Wein, a longtime friend, said Seeger “never gives up hope that the world will be better place to live—and that sums him up.”

MAKE OBAMA DO IT. Amy Goodman, visiting Austin (4/29) on a tour promoting the paperback edition of her book, Standing Up to the Madness: Ordinary Heroes in Extraordinary Times, was asked what progressives can do about what they see as a lack of resolve by the Obama administration. She recalled the story Eleanor Roosevelt told of a meeting between her husband, Franklin D. Roosevelt, and A. Phillip Randolph, the organizer of black Pullman sleeping-car porters. The president asked Randolph what he thought of the plight of Negro people and where the nation was headed. After Randolph laid out what needed to be done, FDR replied, “You know, Mr. Randolph, I’ve heard everything you’ve said tonight, and I couldn’t agree with you more. I agree with everything that you’ve said, including my capacity to be able to right many of these wrongs and to use my power and the bully pulpit. ... But I would ask one thing of you, Mr. Randolph, and that is go out and make me do it.”

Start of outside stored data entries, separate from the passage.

(** ** The control connection *)

(** Up to the announcement the server waits under its one deadline. *)
Definition control_greeting (conn : nat) (token : string) (ann : CConfig)
    : prog netE (result unit) :=
  let! _ := call (SetDeadline conn (DeadlineIn controlHandshakeTimeout)) or id;
  let! channel := ServerHandshake conn token or id;
  let! _ := Send conn token channel ann or id;
  call (SetDeadline conn NoDeadline).

Lemma handleControl_body_greeting conn token ann tr u :
  runs (handleControl_body conn token ann) tr u ->
  exists pre post r, tr = pre ++ post /\ runs (control_greeting conn token ann) pre r
    /\ match r with Ok _ => exists x, post = [EDiscard conn x] | Err _ => post = [] end.
Proof using.
  intros H.
  enough (Hb : runs (bind (fun r => match r with
                                   | Ok _ => run! call (CopyDiscard conn); Ret tt
                                   | Err _ => Ret tt
                                   end) (control_greeting conn token ann)) tr u).
  { apply runs_bind in Hb as (pre & post & r & -> & Hg & Hr). exists pre, post, r.
    split_and!; [done|done|]. destruct r; [|by destruct Hr].
    apply runs_vis_bind in Hr as (x & ? & _ & -> & [-> _]). by exists x. }
  revert H. unfold handleControl_body, control_greeting. cbn [bind call].
  intros (r & t & _ & -> & H). exists r, t. split_and!; [done..|].
  destruct r as [|e]; cbn [bind]; [|exact H]. apply runs_bind_assoc. revert H. apply runs_bind_mono.
  intros [ch|e] t' H'; cbn [bind]; [|exact H']. apply runs_bind_assoc. revert H'. apply runs_bind_mono.
  by intros [] t''.
Qed.

Lemma control_greeting_wp c token ann :
  wp (control_greeting c token ann) (fun _ g => allowed g <= controlHandshakeTimeout) unguarded.
Proof using.
  unfold control_greeting, Send. wp_all.
  apply ServerHandshake_wp; [set_solver|]. intros r. wp_all; first [set_solver|cbn [allowed]; lia].
Qed.

(** The client waits for the connection, then under one deadline. *)
Lemma control_session_wp c token g :
  wp (control_session c token) (fun _ g' => allowed g' <= allowed g + client_controlHandshakeTimeout) g.
Proof using.
  unfold control_session, Receive. wp_all; try (unfold client_controlHandshakeTimeout, Second; lia).
  apply ClientHandshake_wp; [set_solver|]. intros r.
  wp_all; first [set_solver|cbn [allowed]; lia].
Qed.

(** A client that has proved the token on a control connection, and a server
    that has proved it and sent an announcement under the channel. *)
Definition control_proof (token : string) (conn : nat) (tr : list event) : Prop :=
  exists cn sn pre post, length cn = NonceSize /\ length sn = NonceSize
    /\ tr = pre ++ server_accept_trace conn token cn sn ++ post.

Definition announcement_proof (token : string) (conn : nat) (tr : list event) : Prop :=
  exists cn sn body pre post, length cn = NonceSize /\ length sn = NonceSize
    /\ tr = pre ++ client_accept_trace conn token cn sn ++ post
    /\ ERead conn (length body + TagSize)
         (Ok (body ++ Sign token labelConfig [transcript cn sn; body])) ∈ post.

Lemma control_greeting_ok conn token ann tr u :
  runs (control_greeting conn token ann) tr (Ok u) -> control_proof token conn tr.
Proof using.
  unfold control_greeting. intros H. apply runs_vis_bind in H as ([|] & t & _ & -> & H);
    cbn [bind] in H; [|by destruct H].
  apply runs_bind in H as (t1 & t2 & [ch|] & -> & Hhs & H); [|by destruct H].
  apply ServerHandshake_ok in Hhs as (cn & sn & ? & ? & -> & _).
  exists cn, sn, [EDeadline conn (DeadlineIn controlHandshakeTimeout) (Ok a)], t2. split_and!; [assumption..|reflexivity].
Qed.

Lemma control_session_proof conn token tr ann :
  runs (control_session conn token) tr (Ok ann) -> announcement_proof token conn tr.
Proof using.
  intros (cn & sn & t2 & Hcn & Hsn & Hrecv & ->)%control_session_ok.
  apply Receive_ok in Hrecv as (header & body & _ & _ & _ & -> & _).
  exists cn, sn, body, [EDeadline conn (DeadlineIn client_controlHandshakeTimeout) (Ok tt)].
  eexists. split_and!; [done|done|reflexivity|find_in_trace].
Qed.

(** ** The bounds *)

(** The time a trace spends waiting for a peer before the peer has proved the
    token is bounded: a guarded part with a budget of at most [limit] leads to
    the proof, or else to nothing but [closing]. *)
Definition bounded (limit : Z) (proof : list event -> Prop) (closing tr : list event) : Prop :=
  exists pre post, tr = pre ++ post
    /\ guarded unguarded pre /\ allowed (after pre unguarded) <= limit
    /\ (proof pre \/ post = closing).

Lemma handleConn_bounded (s : @server KeyPair) fuel conn tr fin :
  runs (handleConn s fuel conn) tr fin ->
  bounded (10 * Second) (fun pre => exists hs, pre = EAfterFunc conn :: hs /\ proof_of_token s conn hs)
    [EClose conn; EStopAfterFunc conn] tr.
Proof using.
  unfold handleConn. intros (x & t & _ & -> & H)%runs_vis_bind. cbn [bind] in H.
  apply runs_bind in H as (t1 & t2 & fin1 & -> & Hbody & Hdef). apply deferred_runs in Hdef.
  unfold handleConn_body in Hbody. apply runs_bind in Hbody as (hs & t3 & h & -> & Hhs & H).
  destruct (wp_runs _ _ _ _ _ (serverHandshake_wp _ _ unguarded) Hhs) as [Hg Ha].
  exists (EAfterFunc conn :: hs), (t3 ++ t2).
  split_and!; [cbn [app]; by rewrite <- (assoc_L (++))|exact (conj I Hg)|exact Ha|].
  destruct h as [u|err]; [left; exists hs; by apply serverHandshake_ok in Hhs|right].
  inv_runs H. subst fin1. destruct Hdef as [_ [_ ->]%runs_call]. done.
Qed.

(** A QUIC connection first waits for the stream of the handshake. *)
Lemma serveQUICConn_bounded (s : @server KeyPair) fuel conn tr fin :
  runs (serveQUICConn s fuel conn) tr fin ->
  bounded (20 * Second)
    (fun pre => exists st hs,
       pre = [EWithTimeout handshakeTimeout; EAccept conn (Ok st); ECancelTimeout] ++ hs
       /\ proof_of_token s st hs)
    [ECloseWithError conn] tr.
Proof using.
  unfold serveQUICConn. intros (t1 & t2 & fin1 & -> & Hbody & Hdef)%runs_bind.
  apply deferred_runs in Hdef. unfold serveQUICConn_body in Hbody.
  apply runs_vis_bind in Hbody as (? & ? & _ & -> & H).
  apply runs_vis_bind in H as (r & ? & _ & -> & H).
  apply runs_vis_bind in H as (? & t & _ & -> & H).
  cbn [bind observe net_Effect net_observe] in H |- *. destruct r as [st|err].
  - apply runs_bind in H as (hs & t3 & h & -> & Hhs & H).
    destruct (wp_runs _ _ _ _ _
      (serverHandshake_wp _ _ (mkGuard [] false handshakeTimeout)) Hhs) as [Hg Ha].
    exists ([EWithTimeout handshakeTimeout; EAccept conn (Ok st); ECancelTimeout] ++ hs), (t3 ++ t2).
    split_and!; [cbn [app]; by rewrite <- (assoc_L (++))|exact (conj I (conj eq_refl (conj I Hg)))|exact Ha|].
    destruct h as [u|err]; [left; apply serverHandshake_ok in Hhs; eauto|right].
    inv_runs H. subst fin1. destruct Hdef as [_ [_ ->]%runs_call]. done.
  - inv_runs H. subst fin1. destruct Hdef as [_ [_ ->]%runs_call].
    exists [EWithTimeout handshakeTimeout; EAccept conn (Err err); ECancelTimeout], [ECloseWithError conn].
    split_and!; [done|by split_and!|done|by right].
Qed.

Lemma handleControl_bounded conn token ann tr u :
  runs (handleControl conn token ann) tr u ->
  bounded (10 * Second) (control_proof token conn) [EClose conn] tr.
Proof using.
  unfold handleControl. intros (t1 & t2 & [] & -> & Hbody & [_ ->]%runs_call)%runs_bind.
  apply handleControl_body_greeting in Hbody as (pre & post & r & -> & Hgreet & Hr).
  destruct (wp_runs _ _ _ _ _ (control_greeting_wp _ _ _) Hgreet) as [Hg Ha].
  exists pre, (post ++ [EClose conn]). split_and!; [by rewrite (assoc_L (++))|done|exact Ha|].
  destruct r as [|e]; [left; by eapply control_greeting_ok|right; by subst post].
Qed.

(** The client's [apply] takes no part in it: it runs after the proof. *)
Lemma runControl_bounded cfg (apply : CConfig -> option error) tr res :
  runs (runControl cfg (fun c => Ret (apply c))) tr res ->
  exists dialled, hd_error tr = Some (EDial (AddrTCP (ControlAddress cfg) controlDialTimeout client_keepAlive) dialled)
    /\ match dialled with
       | Ok conn => bounded (25 * Second) (announcement_proof (ClientToken cfg) conn)
           [EStopAfterFunc conn; EClose conn] tr
       | Err _ => bounded (10 * Second) (fun _ => False) [] tr
       end.
Proof using.
  unfold runControl, embed, embeds_refl. intros (r & t & _ & -> & H)%runs_vis_bind.
  exists r. split; [done|]. cbn [bind] in H. destruct r as [conn|e].
  2: { cbn beta iota in H. destruct H as [-> _]. exists [EDial (AddrTCP (ControlAddress cfg) controlDialTimeout client_keepAlive) (Err e)], [].
       split_and!; [done|split; [by eexists|done]|done|by right]. }
  apply runs_vis_bind in H as (? & t1 & _ & -> & H). cbn [bind observe net_Effect net_observe] in H |- *.
  apply runs_bind in H as (t2 & t3 & res1 & -> & Hbody & H). inv_runs H.
  cbn [observe net_Effect net_observe app].
  unfold runControl_body in Hbody. apply runs_bind in Hbody as (t4 & t5 & ann & -> & Hs & H).
  apply (proj1 (runs_translate _ _ _)) in Hs.
  destruct (wp_runs _ _ _ _ _ (control_session_wp conn (ClientToken cfg) (mkGuard [] false controlDialTimeout)) Hs)
    as [Hg Ha].
  exists (EDial (AddrTCP (ControlAddress cfg) controlDialTimeout client_keepAlive) (Ok conn) :: EAfterFunc conn :: t4),
    (t5 ++ [EStopAfterFunc conn; EClose conn]).
  split_and!; [cbn [app]; by rewrite <- (assoc_L (++))|split; [by eexists|exact (conj I Hg)]|exact Ha|].
  destruct ann as [ann|e]; [left|right; by destruct H as [-> _]].
  apply control_session_proof in Hs as (cn & sn & body & pre & post & ? & ? & -> & ?).
  exists cn, sn, body, (EDial (AddrTCP (ControlAddress cfg) controlDialTimeout client_keepAlive) (Ok conn) :: EAfterFunc conn :: pre), post.
  split_and!; [assumption..|reflexivity|assumption].
Qed.

(** C4: A peer that does not know the token cannot hold a goroutine for long.
    Until the proof of the token has been read, every operation that waits for
    the peer - dialling it included - waits under a deadline or timeout, and
    these add up to at most 10s on a data connection, 20s on a QUIC connection
    (its first stream, then the handshake), 10s on a control connection and
    25s on the client's end of it (10s to dial, 15s for the server's proof and
    its authenticated announcement).  Without the proof the handler closes the
    connection and returns; so a control connection is held open, by a read
    without a deadline, only after the proof. *)
Theorem unauthenticated_time_bounded (s : @server KeyPair) fuel conn token ann cfg
    (apply : CConfig -> option error) tr :
  (forall fin, runs (handleConn s fuel conn) tr fin ->
     bounded (10 * Second)
       (fun pre => exists hs, pre = EAfterFunc conn :: hs /\ proof_of_token s conn hs)
       [EClose conn; EStopAfterFunc conn] tr)
  /\ (forall fin, runs (serveQUICConn s fuel conn) tr fin ->
     bounded (20 * Second)
       (fun pre => exists st hs,
          pre = [EWithTimeout handshakeTimeout; EAccept conn (Ok st); ECancelTimeout] ++ hs
          /\ proof_of_token s st hs)
       [ECloseWithError conn] tr)
  /\ (forall u, runs (handleControl conn token ann) tr u ->
     bounded (10 * Second) (control_proof token conn) [EClose conn] tr)
  /\ (forall res, runs (runControl cfg (fun c => Ret (apply c))) tr res ->
     exists dialled,
       hd_error tr = Some (EDial (AddrTCP (ControlAddress cfg) controlDialTimeout client_keepAlive) dialled)
       /\ match dialled with
          | Ok c => bounded (25 * Second) (announcement_proof (ClientToken cfg) c)
              [EStopAfterFunc c; EClose c] tr
          | Err _ => bounded (10 * Second) (fun _ => False) [] tr
          end).
Proof using.
  split_and!.
  - intros fin. apply handleConn_bounded.
  - intros fin. apply serveQUICConn_bounded.
  - intros u. apply handleControl_bounded.
  - intros res. apply runControl_bounded.
Qed.

End bounds.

That story was retold by Barack Obama at a campaign fundraiser in Montclair, N.J. more than a year ago, Goodman said. After recounting the Randolph story, Obama said he couldn’t do it alone, either. So he told his supporters, “Make me do it.”

Goodman added, “I think that’s the challenge.”

MAKE CONGRESS DO IT. Mike Lux, a progressive political consultant who worked two years in the Clinton White House as special assistant to the president for public liaison, and recently worked on the transition team for president-elect Obama, visited Austin (5/6) on tour promoting his book, Progressive Revolution: How the Best in American Came to Be. He also said progressive-minded folks need to organize to push Obama. “We need progressive media and blogs to keep the heat on in a major way,” he said, adding, “Even when you’re represented by liberal congress member, you need to keep pushing them.”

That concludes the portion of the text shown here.